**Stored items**
Definition mem_free (n : nat) (ptr : Z) (p : mem_pool) : outcome mem_pool :=
  p0 ← SemWait p;
  let free_block := u32 (ptr - HEADER_FOOTER_SIZE) in
  free_block_footer ← get_footer (words p0) free_block;
  w1 ← set_block_free (words p0) free_block;
  w2 ← set_block_free w1 free_block_footer;
  '(b, next_block, p1) ← free_before n free_block (with_words p0 w2);
  p2 ← free_behind b free_block_footer next_block p1;
  Ok (SemPost p2).

(** ** Blocks *)
Record block := mkBlock { bsize : Z; bused : bool }.
Definition tag (b : block) : Z := bsize b + (if bused b then two31 else 0).
Definition full (b : block) : Z := bsize b + 8.
Definition block_ok (b : block) : Prop := 8 ≤ bsize b < two31 ∧ bsize b mod 8 = 0.
Fixpoint extent (bs : list block) : Z := match bs with [] => 0 | b :: l => full b + extent l end.
(** The first free block of [bs], which start at [a], or [next]; the last, or [prev]. *)
Fixpoint first_of (a : Z) (bs : list block) (next : Z) : Z :=
  match bs with [] => next | b :: l => if bused b then first_of (a + full b) l next else a end.
Fixpoint last_of (a : Z) (bs : list block) (prev : Z) : Z :=
  match bs with [] => prev | b :: l => last_of (a + full b) l (if bused b then prev else a) end.

(** The tags of the blocks from [a] on, and the links of the free ones, with
    [prev] the free block before them and [next] the one behind. *)
Fixpoint chain (a : Z) (bs : list block) (prev next : Z) (w : gmap Z Z) : Prop :=
  match bs with
  | [] => True
  | b :: l =>
      w !! a = Some (tag b) ∧ w !! (a + 4 + bsize b) = Some (tag b) ∧
      (if bused b then chain (a + full b) l prev next w
       else w !! (a + 4) = Some prev ∧ w !! (a + 8) = Some (first_of (a + full b) l next) ∧ chain (a + full b) l a next w)
  end.

(** Every word from [a] on for [n] bytes is there. *)
Definition mapped (w : gmap Z Z) (a n : Z) : Prop := ∀ x, a ≤ x < a + n → x mod 4 = 0 → is_Some (w !! x).

Record heap_wf (bs : list block) (p : mem_pool) : Prop := mkHeapWf {
  hw_blocks : Forall block_ok bs;
  hw_start : 0 < start_addr p ∧ start_addr p mod 4 = 0;
  hw_end : end_addr p = start_addr p + extent bs ∧ end_addr p < two31;
  hw_chain : chain (start_addr p) bs 0 0 (words p);
  hw_first : first_free p = first_of (start_addr p) bs 0;
  hw_mapped : mapped (words p) (start_addr p) (extent bs);
  hw_sem : sem_malloc p = 1
}.

Lemma two31_lt : two31 < two32.
Proof. done. Qed.

(** *** Tag words *)
Lemma bit31_small s : 0 ≤ s < two31 → Z.land s two31 = 0.
Proof.
  intros Hs. apply Z.bits_inj'. intros n Hn. rewrite Z.land_spec, Z.bits_0. change two31 with (2 ^ 31).
  rewrite Z.pow2_bits_eqb by lia. destruct (Z.eqb_spec 31 n) as [<-|]; [|apply andb_false_r].
  rewrite andb_true_r. apply Z.testbit_false; [lia|]. rewrite Z.div_small by (unfold two31 in Hs; lia). done.
Qed.
Lemma tag_lor s : 0 ≤ s < two31 → s + two31 = Z.lor s two31.
Proof. intros Hs. rewrite Z.add_nocarry_lxor, Z.lxor_lor by (by apply bit31_small). done. Qed.
Lemma tag_size s u : 0 ≤ s < two31 → Z.land (tag (mkBlock s u)) (Z.lnot two31) = s.
Proof.
  intros Hs. unfold tag. cbn [bsize bused]. rewrite <- Z.ldiff_land. destruct u.
  - rewrite tag_lor by done. apply Z.bits_inj'. intros n Hn. rewrite Z.ldiff_spec, Z.lor_spec.
    pose proof (f_equal (λ z, Z.testbit z n) (bit31_small s Hs)) as E. cbn beta in E. rewrite Z.land_spec, Z.bits_0 in E.
    destruct (Z.testbit s n), (Z.testbit two31 n); done.
  - rewrite Z.add_0_r. rewrite Z.ldiff_land. pose proof (Z.add_lnot_diag two31).
    apply Z.bits_inj'. intros n Hn. rewrite <- Z.ldiff_land, Z.ldiff_spec.
    pose proof (f_equal (λ z, Z.testbit z n) (bit31_small s Hs)) as E. cbn beta in E. rewrite Z.land_spec, Z.bits_0 in E.
    destruct (Z.testbit s n), (Z.testbit two31 n); done.
Qed.
Lemma tag_flag s u : 0 ≤ s < two31 → Z.land (tag (mkBlock s u)) two31 = if u then two31 else 0.
Proof.
  intros Hs. unfold tag. cbn [bsize bused]. destruct u; [|rewrite Z.add_0_r; by apply bit31_small].
  rewrite tag_lor by done. rewrite Z.land_lor_distr_l, bit31_small, Z.land_diag by done. done.
Qed.
Lemma tag_bit s u : 0 ≤ s < two31 → Z.land (Z.shiftr (tag (mkBlock s u)) 31) 1 = if u then 1 else 0.
Proof.
  intros Hs. unfold tag. cbn [bsize bused]. rewrite Z.shiftr_div_pow2 by lia. change (2 ^ 31) with two31.
  destruct u.
  - rewrite <- (Z.mul_1_l two31) at 1. rewrite Z.div_add by done. rewrite Z.div_small by done. done.
  - rewrite Z.add_0_r, Z.div_small by done. done.
Qed.
Lemma tag_set s u : 0 ≤ s < two31 → Z.lor (tag (mkBlock s u)) two31 = tag (mkBlock s true).
Proof.
  intros Hs. unfold tag. cbn [bsize bused]. destruct u; rewrite ?Z.add_0_r, ?tag_lor by done; [|done].
  by rewrite <- Z.lor_assoc, Z.lor_diag.
Qed.
Lemma flag_size (u : bool) s : 0 ≤ s < two31 → Z.lor (if u then two31 else 0) (u32 s) = tag (mkBlock s u).
Proof.
  intros Hs. rewrite u32_id by (unfold is_u32, two32, two31 in *; lia). unfold tag. cbn [bsize bused]. destruct u.
  - by rewrite Z.lor_comm, tag_lor.
  - rewrite Z.lor_0_l. lia.
Qed.
Lemma cleared_flag v : Z.land (Z.land v (Z.lnot two31)) two31 = 0.
Proof. by rewrite <- Z.land_assoc, (Z.land_comm (Z.lnot _)), Z.land_lnot_diag, Z.land_0_r. Qed.
Lemma raised_flag v : Z.land (Z.lor v two31) two31 = two31.
Proof.
  apply Z.bits_inj'. intros n Hn. rewrite Z.land_spec, Z.lor_spec. by destruct (Z.testbit v n), (Z.testbit two31 n).
Qed.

**Assigned task**
The data above must be returned in full, exactly as written.

**Reply to the exercise**
Definition mem_free (n : nat) (ptr : Z) (p : mem_pool) : outcome mem_pool :=
  p0 ← SemWait p;
  let free_block := u32 (ptr - HEADER_FOOTER_SIZE) in
  free_block_footer ← get_footer (words p0) free_block;
  w1 ← set_block_free (words p0) free_block;
  w2 ← set_block_free w1 free_block_footer;
  '(b, next_block, p1) ← free_before n free_block (with_words p0 w2);
  p2 ← free_behind b free_block_footer next_block p1;
  Ok (SemPost p2).

(** ** Blocks *)
Record block := mkBlock { bsize : Z; bused : bool }.
Definition tag (b : block) : Z := bsize b + (if bused b then two31 else 0).
Definition full (b : block) : Z := bsize b + 8.
Definition block_ok (b : block) : Prop := 8 ≤ bsize b < two31 ∧ bsize b mod 8 = 0.
Fixpoint extent (bs : list block) : Z := match bs with [] => 0 | b :: l => full b + extent l end.
(** The first free block of [bs], which start at [a], or [next]; the last, or [prev]. *)
Fixpoint first_of (a : Z) (bs : list block) (next : Z) : Z :=
  match bs with [] => next | b :: l => if bused b then first_of (a + full b) l next else a end.
Fixpoint last_of (a : Z) (bs : list block) (prev : Z) : Z :=
  match bs with [] => prev | b :: l => last_of (a + full b) l (if bused b then prev else a) end.

(** The tags of the blocks from [a] on, and the links of the free ones, with
    [prev] the free block before them and [next] the one behind. *)
Fixpoint chain (a : Z) (bs : list block) (prev next : Z) (w : gmap Z Z) : Prop :=
  match bs with
  | [] => True
  | b :: l =>
      w !! a = Some (tag b) ∧ w !! (a + 4 + bsize b) = Some (tag b) ∧
      (if bused b then chain (a + full b) l prev next w
       else w !! (a + 4) = Some prev ∧ w !! (a + 8) = Some (first_of (a + full b) l next) ∧ chain (a + full b) l a next w)
  end.

(** Every word from [a] on for [n] bytes is there. *)
Definition mapped (w : gmap Z Z) (a n : Z) : Prop := ∀ x, a ≤ x < a + n → x mod 4 = 0 → is_Some (w !! x).

Record heap_wf (bs : list block) (p : mem_pool) : Prop := mkHeapWf {
  hw_blocks : Forall block_ok bs;
  hw_start : 0 < start_addr p ∧ start_addr p mod 4 = 0;
  hw_end : end_addr p = start_addr p + extent bs ∧ end_addr p < two31;
  hw_chain : chain (start_addr p) bs 0 0 (words p);
  hw_first : first_free p = first_of (start_addr p) bs 0;
  hw_mapped : mapped (words p) (start_addr p) (extent bs);
  hw_sem : sem_malloc p = 1
}.

Lemma two31_lt : two31 < two32.
Proof. done. Qed.

(** *** Tag words *)
Lemma bit31_small s : 0 ≤ s < two31 → Z.land s two31 = 0.
Proof.
  intros Hs. apply Z.bits_inj'. intros n Hn. rewrite Z.land_spec, Z.bits_0. change two31 with (2 ^ 31).
  rewrite Z.pow2_bits_eqb by lia. destruct (Z.eqb_spec 31 n) as [<-|]; [|apply andb_false_r].
  rewrite andb_true_r. apply Z.testbit_false; [lia|]. rewrite Z.div_small by (unfold two31 in Hs; lia). done.
Qed.
Lemma tag_lor s : 0 ≤ s < two31 → s + two31 = Z.lor s two31.
Proof. intros Hs. rewrite Z.add_nocarry_lxor, Z.lxor_lor by (by apply bit31_small). done. Qed.
Lemma tag_size s u : 0 ≤ s < two31 → Z.land (tag (mkBlock s u)) (Z.lnot two31) = s.
Proof.
  intros Hs. unfold tag. cbn [bsize bused]. rewrite <- Z.ldiff_land. destruct u.
  - rewrite tag_lor by done. apply Z.bits_inj'. intros n Hn. rewrite Z.ldiff_spec, Z.lor_spec.
    pose proof (f_equal (λ z, Z.testbit z n) (bit31_small s Hs)) as E. cbn beta in E. rewrite Z.land_spec, Z.bits_0 in E.
    destruct (Z.testbit s n), (Z.testbit two31 n); done.
  - rewrite Z.add_0_r. rewrite Z.ldiff_land. pose proof (Z.add_lnot_diag two31).
    apply Z.bits_inj'. intros n Hn. rewrite <- Z.ldiff_land, Z.ldiff_spec.
    pose proof (f_equal (λ z, Z.testbit z n) (bit31_small s Hs)) as E. cbn beta in E. rewrite Z.land_spec, Z.bits_0 in E.
    destruct (Z.testbit s n), (Z.testbit two31 n); done.
Qed.
Lemma tag_flag s u : 0 ≤ s < two31 → Z.land (tag (mkBlock s u)) two31 = if u then two31 else 0.
Proof.
  intros Hs. unfold tag. cbn [bsize bused]. destruct u; [|rewrite Z.add_0_r; by apply bit31_small].
  rewrite tag_lor by done. rewrite Z.land_lor_distr_l, bit31_small, Z.land_diag by done. done.
Qed.
Lemma tag_bit s u : 0 ≤ s < two31 → Z.land (Z.shiftr (tag (mkBlock s u)) 31) 1 = if u then 1 else 0.
Proof.
  intros Hs. unfold tag. cbn [bsize bused]. rewrite Z.shiftr_div_pow2 by lia. change (2 ^ 31) with two31.
  destruct u.
  - rewrite <- (Z.mul_1_l two31) at 1. rewrite Z.div_add by done. rewrite Z.div_small by done. done.
  - rewrite Z.add_0_r, Z.div_small by done. done.
Qed.
Lemma tag_set s u : 0 ≤ s < two31 → Z.lor (tag (mkBlock s u)) two31 = tag (mkBlock s true).
Proof.
  intros Hs. unfold tag. cbn [bsize bused]. destruct u; rewrite ?Z.add_0_r, ?tag_lor by done; [|done].
  by rewrite <- Z.lor_assoc, Z.lor_diag.
Qed.
Lemma flag_size (u : bool) s : 0 ≤ s < two31 → Z.lor (if u then two31 else 0) (u32 s) = tag (mkBlock s u).
Proof.
  intros Hs. rewrite u32_id by (unfold is_u32, two32, two31 in *; lia). unfold tag. cbn [bsize bused]. destruct u.
  - by rewrite Z.lor_comm, tag_lor.
  - rewrite Z.lor_0_l. lia.
Qed.
Lemma cleared_flag v : Z.land (Z.land v (Z.lnot two31)) two31 = 0.
Proof. by rewrite <- Z.land_assoc, (Z.land_comm (Z.lnot _)), Z.land_lnot_diag, Z.land_0_r. Qed.
Lemma raised_flag v : Z.land (Z.lor v two31) two31 = two31.
Proof.
  apply Z.bits_inj'. intros n Hn. rewrite Z.land_spec, Z.lor_spec. by destruct (Z.testbit v n), (Z.testbit two31 n).
Qed.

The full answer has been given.